77. Thallus-Stem, spermatid, basal body dimorphism: (0) yes; (1) no. Basal bodies are

structurally different between most of the Marchantiidae and remaining

liverworts.

78. Thallus-Stem, spermatid, spline width: (0) 30 or less; (1) more than 50. Spline

width varies among liverworts. Generally, Haplomitriopsida shows a wider spline

79. Thallus-Stem, spermatid, spline coiling: (0) almost non-coiled (one gyre); (1)

scarcely coiled (mora than 1 and less than 2 gyres); (2) pronouncedly coiled (3

gyres or more). Spline is proximally coiled; following the spermatid body outline.
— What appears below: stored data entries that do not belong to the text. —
(** [float(s)] on the texts above and on [-nan]. *)
Definition number_of_str (s : string) : option number :=
  if String.eqb s "nan" then Some (NaN false)
  else if String.eqb s "-nan" then Some (NaN true)
  else
    match take_until (λ c, Ascii.eqb c ".") s with
    | (digits, Some (_, cents)) =>
        if String.eqb cents "0" then Whole <$> Sample.read_decimal digits
        else None
    | (_, None) => None
    end.

Definition track : list (@coord floats) :=
  [(Whole 10, Whole 50); (Whole (-12), Whole 52)].

(** One point whose longitude is not a number, with either sign. *)
Definition plus : list (@coord floats) := [(NaN false, Whole 0)].

Definition minus : list (@coord floats) := [(NaN true, Whole 0)].

End Ieee.

(** * Properties *)

(** ** Strings *)

Lemma str_app_nil_l (b : string) : "" +:+ b = b.
Proof. reflexivity. Qed.

Lemma str_app_cons (x : ascii) (a b : string) : String x a +:+ b = String x (a +:+ b).
Proof. reflexivity. Qed.

Lemma str_app_nil_r (a : string) : a +:+ "" = a.
Proof. induction a as [|x a IH]; [done | by rewrite str_app_cons, IH]. Qed.

Lemma str_app_assoc (a b c : string) : (a +:+ b) +:+ c = a +:+ (b +:+ c).
Proof. induction a as [|x a IH]; [done | by rewrite !str_app_cons, IH]. Qed.

Lemma str_length_app (a b : string) :
  String.length (a +:+ b) = String.length a + String.length b.
Proof. induction a as [|x a IH]; [done | rewrite str_app_cons; simpl; by rewrite IH]. Qed.

(** ** The geometry formatter *)

Section Formatter.
Context {F : PyFloat}.

Lemma str_join_cons sep p ps :
  str_join sep (p :: ps) = p +:+ match ps with [] => "" | _ => sep +:+ str_join sep ps end.
Proof. destruct ps; simpl; [| done]. by rewrite str_app_nil_r. Qed.

Lemma str_join_pairs c rest :
  str_join ", " (map (λ '(lon, lat), float_str lon +:+ " " +:+ float_str lat) (c :: rest))
  = pair_text c +:+ following rest.
Proof.
  revert c. induction rest as [|d rest IH]; intros [lon lat].
  - cbn [map following]. rewrite str_join_cons, !str_app_nil_r. done.
  - change (map ?f ((lon, lat) :: ?l)) with (f (lon, lat) :: map f l).
    rewrite str_join_cons. cbn [following].
    change (map ?f (d :: rest)) with (f d :: map f rest) at 1.
    cbv beta iota. rewrite IH. unfold pair_text at 2. cbn [fst snd].
    by rewrite !str_app_assoc.
Qed.

Lemma linestring_wkt_cons c rest :
  linestring_wkt (c :: rest) = "LINESTRING(" +:+ pair_text c +:+ following rest +:+ ")".
Proof.
  unfold linestring_wkt. rewrite str_join_pairs. by rewrite !str_app_assoc.
Qed.

(** C3. The geometry text of no coordinates is the empty string; the
    text of the coordinates [c :: rest] is ["LINESTRING("], the pair of
    [c] as ["<lon> <lat>"], each further pair preceded by [", "], and
    [")"]; no coordinates give the text ["LINESTRING()"]. The formatter
    is a total function of the coordinates alone. *)
Theorem linestring_wkt_format (c : coord) (rest coords : list coord) :
  linestring_wkt [] = ""
  ∧ linestring_wkt (c :: rest)
    = "LINESTRING(" +:+ pair_text c +:+ following rest +:+ ")"
  ∧ linestring_wkt coords ≠ "LINESTRING()".
Proof.
  split; [done|]. split; [apply linestring_wkt_cons|].
  destruct coords as [|[lon lat] more]; [done|].
  rewrite linestring_wkt_cons. intros E.
  apply (f_equal String.length) in E.
  rewrite !str_length_app in E. unfold pair_text in E. rewrite !str_length_app in E.
  simpl in E. lia.
Qed.

Lemma string_forall_impl (p q : ascii → bool) s :
  (∀ c, p c = true → q c = true) →
  string_forall p s = true → string_forall q s = true.
Proof.
  intros Hpq. induction s as [|c s IH]; [done|]. simpl.
  rewrite !andb_true_iff. intros [? ?]. auto.
Qed.

Lemma take_until_app stop token c rest :
  string_forall (λ x, negb (stop x)) token = true →
  stop c = true →
  take_until stop (token +:+ String c rest) = (token, Some (c, rest)).
Proof.
  intros Htok Hc. induction token as [|x token IH].
  - rewrite str_app_nil_l. simpl. by rewrite Hc.
  - simpl in Htok. apply andb_true_iff in Htok as [Hx Htok].
    rewrite str_app_cons. simpl. apply negb_true_iff in Hx. rewrite Hx.
    by rewrite (IH Htok).
Qed.

Lemma following_length rest : length rest ≤ String.length (following rest).
Proof.
  induction rest as [|c rest IH]; [done|]. cbn [following].
  rewrite !str_length_app. simpl. lia.
Qed.

Section RoundTrip.
Variable float_of_str : string → option float.

Lemma no_space x :
  plain (float_str x) = true →
  string_forall (λ c, negb (Ascii.eqb c " ")) (float_str x) = true.
Proof.
  intros Hx. eapply string_forall_impl; [|apply Hx].
  intros c. unfold is_separator. destruct (Ascii.eqb c " "); done.
Qed.

Lemma no_comma_paren x :
  plain (float_str x) = true →
  string_forall (λ c, negb (Ascii.eqb c "," || Ascii.eqb c ")")) (float_str x) = true.
Proof.
  intros Hx. eapply string_forall_impl; [|apply Hx].
  intros c. unfold is_separator.
  destruct (Ascii.eqb c " "), (Ascii.eqb c ","), (Ascii.eqb c ")"); done.
Qed.

Lemma parse_pairs_following c rest rounds :
  all_read_back float_of_str (c :: rest) →
  length rest < rounds →
  parse_pairs float_of_str rounds (pair_text c +:+ following rest +:+ ")")
  = Some (c :: rest).
Proof.
  revert c rounds.
  induction rest as [|d rest IH]; intros [lon lat] rounds Hb Hr;
    (destruct rounds as [|rounds]; [simpl in Hr; lia|]);
    apply Forall_cons_1 in Hb as [[[Hlon Plon] [Hlat Plat]] Hb];
    cbn [fst snd] in Hlon, Plon, Hlat, Plat;
    unfold pair_text; cbn [fst snd following parse_pairs];
    rewrite !str_app_assoc; rewrite !str_app_cons, !str_app_nil_l;
    rewrite (take_until_app _ (float_str lon)) by (by apply no_space || done).
  - rewrite (take_until_app _ (float_str lat)) by (by apply no_comma_paren || done).
    rewrite Hlon, Hlat. done.
  - rewrite (take_until_app _ (float_str lat)) by (by apply no_comma_paren || done).
    rewrite Hlon, Hlat. cbn.
    rewrite (IH d rounds) by (done || (simpl in Hr; lia)). done.
Qed.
80. Thallus-Stem, spermatid, BB overlapping degree: (0) highly overlapped, almost

totally superimposed; (1) considerably overlapped, nearly the half; (2) almost no

overlapped, less than the half. Basal bodies overlapping refers to a positional

staggering along the longest axis. Overlapping is seen in surface view.

81. Thallus-Stem, spermatid, spline associated with LS: (0) yes; (1) no. Spline may be

decoupled from the Layered Strip (LS) or not.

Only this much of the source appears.